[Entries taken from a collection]

------------------------

(** * Question-paper analyser: extraction, aggregation and orchestration

    A shallow embedding of the pipeline of the repository:
    - [services/geminiService]: [compressImage], [fileToGenerativePart],
      [extractQuestionsFromFile], [analyzeRepeatedQuestions];
    - [App]: [processFiles] with its [updateProgress] helper.

    Conventions of the embedding.
    - JavaScript strings are sequences of code units; the development
      covers the code units U+0000..U+00FF, carried by [ascii]. The
      module [Wide] has the built-ins of the aggregator and the
      aggregator on an alphabet with the Greek letters as well.
    - JavaScript numbers that the pipeline computes with (image sizes,
      the progress percentage) are doubles: rationals, with every
      division and multiplication followed by the rounding [rnd] of the
      engine, of which the laws of round-to-nearest are assumed
      ([Doubles]). A number inside a backend response is the rational
      it denotes.
    - A promise is represented by the way it settles.
    - The browser and the two backends are records of functions. *)

From Stdlib Require Import Bool Arith ZArith QArith Qround Qminmax Qabs Lia Lqa List.
From Stdlib Require Import Ascii String DecimalString Permutation Sorted.
Import ListNotations.

Set Warnings "-register-all".

Local Open Scope string_scope.
Local Open Scope list_scope.
Local Open Scope nat_scope.

(* ================================================================== *)
(** ** The JavaScript values and built-ins the code relies on *)
(* ================================================================== *)

Module JS.

(** What [JSON.parse] can return, plus [undefined] (a missing
    property). Arrays and objects are fresh references. *)
Inductive jsval : Type :=
| JUndefined
| JNull
| JBool (b : bool)
| JNum (n : Q)
| JStr (s : string)
| JArr (items : list jsval)
| JObj (props : list (string * jsval)).

(** [ToBoolean]. *)
Definition truthy (v : jsval) : bool :=
  match v with
  | JUndefined | JNull => false
  | JBool b => b
  | JNum n => negb (Qeq_bool n 0)
  | JStr s => negb (s =? "")%string
  | JArr _ | JObj _ => true
  end.

(** [a || b]. *)
Definition js_or (a b : jsval) : jsval := if truthy a then a else b.

(** [typeof v === 'string']. *)
Definition is_string (v : jsval) : bool :=
  match v with JStr _ => true | _ => false end.

Fixpoint assoc (k : string) (ps : list (string * jsval)) : option jsval :=
  match ps with
  | [] => None
  | (k', v) :: ps' => if (k' =? k)%string then Some v else assoc k ps'
  end.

------------------------

If a line falls between the first line of the data above and the line holding "the progress percentage)", inclusive, retype it exactly; retype no other line.

(** * Question-paper analyser: extraction, aggregation and orchestration

    A shallow embedding of the pipeline of the repository:
    - [services/geminiService]: [compressImage], [fileToGenerativePart],
      [extractQuestionsFromFile], [analyzeRepeatedQuestions];
    - [App]: [processFiles] with its [updateProgress] helper.

    Conventions of the embedding.
    - JavaScript strings are sequences of code units; the development
      covers the code units U+0000..U+00FF, carried by [ascii]. The
      module [Wide] has the built-ins of the aggregator and the
      aggregator on an alphabet with the Greek letters as well.
    - JavaScript numbers that the pipeline computes with (image sizes,
      the progress percentage) are doubles: rationals, with every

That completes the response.